细胞治疗方法和再生医学一直是生物工程学家和外科医师尤其是肝脏移植专家关注的热点话题。随着对肝再生的广泛细胞来源的研究深入，这一命题得到了更多的发展[54]。Wu JY等[55]从原代肝细胞制备出exosome-mimetic nanovesicles（NVs），NVs能显著提高受体细胞中鞘氨醇激酶-2的含量，促进体外肝细胞增殖和体内肝再生。最近Chen HS等报道了通过使用200 g原代肝细胞的球状储库生物人工肝治疗改善85%肝切除术后急性肝衰竭的猪的存活率，并加速了肝再生[56]，但其临床安全性仍需要更多的研究。干细胞是肝再生细胞来源的重要补充，其中间充质干细胞（mesenchymal stem cell，MSC）因具有获取容易，易体外培养，免疫源性低以及无伦理道德争议等特点成为肝脏疾病细胞疗法的理想来源。Spitzhorn LS等人将胚胎干细胞来源的MSC移植到先天性高胆红素血症的大鼠模型中，MSC细胞在肝脏中存活长达2个月并能分化为功能性肝细胞，促进了肝脏再生[57]。Lin NC的研究发现MSC在移植后2周内可以通过维持急性期的肝功能稳态和降低缺血再灌注引起的活性氧（reactive oxygen species，ROS）损伤促进肝再生，并在移植后2～4周分化为功能性肝细胞来延长生存期并预防急性肝衰竭[58]。此外，许多研究报道了利用小分子物质在体外诱导MSC转分化为具有和肝细胞类似的外形及功能的肝样细胞的方案[59-60]。然而如何获得功能更全面的肝样细胞以及如何提高移植的效率仍是需要解决的问题。

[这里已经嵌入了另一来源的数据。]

(** * Y2BeLike: request parsing, classification and concurrent dispatch

    A shallow embedding of [src/download.py], from the parser of the
    request down to the handlers of the Kivy window, together with the
    properties stated in the design specification and further properties
    of the code.

    Conventions.
    - A Python [str] is a Rocq [string]; each character stands for a code
      point below 256.
    - A Python [dict] is a [gmap string pyval].
    - Code that prints, calls yt-dlp, or goes through [functools.lru_cache]
      runs in the state-and-exception monad [M] over a [world].
    - yt-dlp, [urllib.parse] and [os] are external to the repository; they
      are the fields of the record [externals], which the code takes as a
      Section variable, and [Reference] gives concrete instances for
      closed examples. *)

From Stdlib Require Import String Ascii List ZArith NArith Bool Lia Permutation.
From stdpp Require Import base option strings gmap list pretty.

Local Open Scope string_scope.
Local Open Scope bool_scope.
Local Set Warnings "-register-all".

(** ** Python string primitives *)

Module Py.

(** [str.isspace] on one character, which is also what [\s] matches in a
    [str] pattern: TAB..CR, FS..US, SPACE, NEL and NBSP. *)
Definition isspace (c : ascii) : bool :=
  let n := N_of_ascii c in
  ((9 <=? n) && (n <=? 13) || (28 <=? n) && (n <=? 31) ||
   (n =? 32) || (n =? 133) || (n =? 160))%N.

Fixpoint lstrip (s : string) : string :=
  match s with
  | String c s' => if isspace c then lstrip s' else s
  | EmptyString => EmptyString
  end.

Fixpoint rstrip (s : string) : string :=
  match s with
  | EmptyString => EmptyString
  | String c s' =>
      match rstrip s' with
      | EmptyString => if isspace c then EmptyString else String c EmptyString
      | r => String c r
      end
  end.

(** [s.strip()] *)
Definition strip (s : string) : string := lstrip (rstrip s).

(** [needle in hay] for two strings. *)
Fixpoint contains (needle hay : string) : bool :=
  String.prefix needle hay ||
  match hay with
  | EmptyString => false
  | String _ hay' => contains needle hay'
  end.

(** Truthiness of a string: [bool(s)]. *)
Definition truthy_str (s : string) : bool :=
  match s with EmptyString => false | _ => true end.

End Py.

Notation "a 'in_str' b" := (Py.contains a b) (at level 30, no associativity).

(** ** [parse_multiple_urls] *)

(** The character class [[,\s\n\t]] of the splitting pattern. *)
Definition is_separator (c : ascii) : bool :=
  Ascii.eqb c "," || Py.isspace c || Ascii.eqb c "010" || Ascii.eqb c "009".

(** [re.split(r'[,\s\n\t]+', s)]: the pieces of [s] between maximal runs of
    separator characters; a run at either end leaves an empty piece there,
    and the empty string yields one empty piece.  [cur] is the piece being
    read and [in_run] tells whether the previous character was a
    separator. *)
Fixpoint re_split_from (s cur : string) (in_run : bool) : list string :=
  match s with
  | EmptyString => [cur]
  | String c s' =>
      if is_separator c then
        if in_run then re_split_from s' EmptyString true
        else cur :: re_split_from s' EmptyString true
      else re_split_from s' (cur ++ String c EmptyString) false
  end.

Definition re_split (s : string) : list string :=
  re_split_from s EmptyString false.

(** The test of the validation loop. *)
Definition is_youtube_url (url : string) : bool :=
  ("youtube.com" in_str url || "youtu.be" in_str url) &&
  ("/watch?" in_str url ||
   "/playlist?" in_str url ||
   "/@" in_str url ||
   "/channel/" in_str url ||
   "/c/" in_str url ||
   "/user/" in_str url ||
   "youtu.be/" in_str url).

(** The local variables of the loop and what it printed. *)
Record parse_state := ParseState {
  valid_urls : list string;
  invalid_count : nat;
  parse_printed : list string;
}.

Definition parse_step (st : parse_state) (url : string) : parse_state :=
  if is_youtube_url url then
    ParseState (valid_urls st ++ [url]) (invalid_count st) (parse_printed st)
  else if Py.truthy_str url then
    ParseState (valid_urls st) (S (invalid_count st))
      (parse_printed st ++ ["Warning: Skipping invalid URL: " ++ url])
  else st.

Definition parse_multiple_urls_run (input_string : string) : parse_state :=
  let urls := re_split (Py.strip input_string) in
  let urls := map Py.strip (List.filter (fun url => Py.truthy_str (Py.strip url)) urls) in
  let st := fold_left parse_step urls (ParseState [] 0 []) in
  if (0 <? invalid_count st)%nat then
    ParseState (valid_urls st) (invalid_count st)
      (parse_printed st ++
       ["Info: Found " ++ pretty (length (valid_urls st)) ++
        " valid YouTube URLs, skipped " ++ pretty (invalid_count st) ++
        " invalid entries"])
  else st.

Definition parse_multiple_urls (input_string : string) : list string :=
  valid_urls (parse_multiple_urls_run input_string).

(** ** Python values, dictionaries and exceptions *)

Inductive pyval :=
| PNone
| PBool (b : bool)
| PInt (z : Z)
| PStr (s : string)
| PList (l : list pyval)
| PDict (d : list (string * pyval)).

(** An [Exception] instance: its class name and [str(e)].  Interrupts and
    interpreter exit, which [except Exception] lets through, are not
    modelled. *)
Record exn := Exn { exn_class : string; exn_text : string }.

Module PyVal.

(** [bool(v)] *)
Definition truthy (v : pyval) : bool :=
  match v with
  | PNone => false
  | PBool b => b
  | PInt z => negb (z =? 0)%Z
  | PStr s => Py.truthy_str s
  | PList l => match l with [] => false | _ => true end
  | PDict d => match d with [] => false | _ => true end
  end.

(** [v == 'literal'] for a string literal. *)
Definition eq_str (v : pyval) (lit : string) : bool :=
  match v with
  | PStr s => String.eqb s lit
  | _ => false
  end.

Definition type_name (v : pyval) : string :=
  match v with
  | PNone => "NoneType"
  | PBool _ => "bool"
  | PInt _ => "int"
  | PStr _ => "str"
  | PList _ => "list"
  | PDict _ => "dict"
  end.

(** [len(v)] *)
Definition len (v : pyval) : exn + nat :=
  match v with
  | PStr s => inr (String.length s)
  | PList l => inr (length l)
  | PDict d => inr (length d)
  | _ => inl (Exn "TypeError"
                ("object of type '" ++ type_name v ++ "' has no len()"))
  end.

Fixpoint join (sep : string) (l : list string) : string :=
  match l with
  | [] => EmptyString
  | [x] => x
  | x :: l' => x ++ sep ++ join sep l'
  end.

(** [repr(v)]; a string is put between single quotes as it is (escapes
    and the choice of the other quote are left out). *)
Fixpoint repr (v : pyval) : string :=
  match v with
  | PNone => "None"
  | PBool true => "True"
  | PBool false => "False"
  | PInt z => pretty z
  | PStr s => "'" ++ s ++ "'"
  | PList l => "[" ++ join ", " (map repr l) ++ "]"
  | PDict d =>
      "{" ++ join ", " (map (fun '(k, x) => "'" ++ k ++ "': " ++ repr x) d) ++ "}"
  end.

利用共培养模式或新型材料构成的3D支架系统以模拟体内环境成为研究的热点[61-63]。Ding HR等[64]发现MSC能够通过AKT/GSK-3β/β-catenin途径影响代谢，促进糖原合成和肝脏再生，增加了90%PH引起的急性肝衰竭大鼠模型的存活率。MSC还可以根据微环境差异释放不同的因子，产生抗凋亡，诱导肝祖细胞增殖和分化及促进血管新生等作用[65]。有证据表明这种旁分泌机制是由MSC释放的细胞外囊泡（EVs）介导的[66]。此外，MSC产生分泌参与细胞外基质重塑和趋化因子等物质，抑制T细胞和B细胞的增殖，影响树突状细胞的活化和成熟，并对非特异性免疫系统产生调节作用，从而减轻肝脏的过度炎症反应，通过免疫功能的调节来促进肝脏再生[67]。MSC的多种作用赋予了其用作细胞疗法优于药物治疗的优势，优化MSC移植的方式、扩大可供移植的细胞数目以及延长移植MSC的生存期，都对MSC治疗的疗效具有重要意义。未来，需要更多的临床实验研究以阐明MSC治疗的安全性和远期疗效[68]。

人类对肝再生这一古老又神奇的命题有很多的理解，然而我们也应该看到还有许多的挑战在我们面前。相信随着对肝再生广泛细胞来源研究的不断发展，我们定会进一步解开肝再生的未解之谜，从而为临床实际问题提供策略。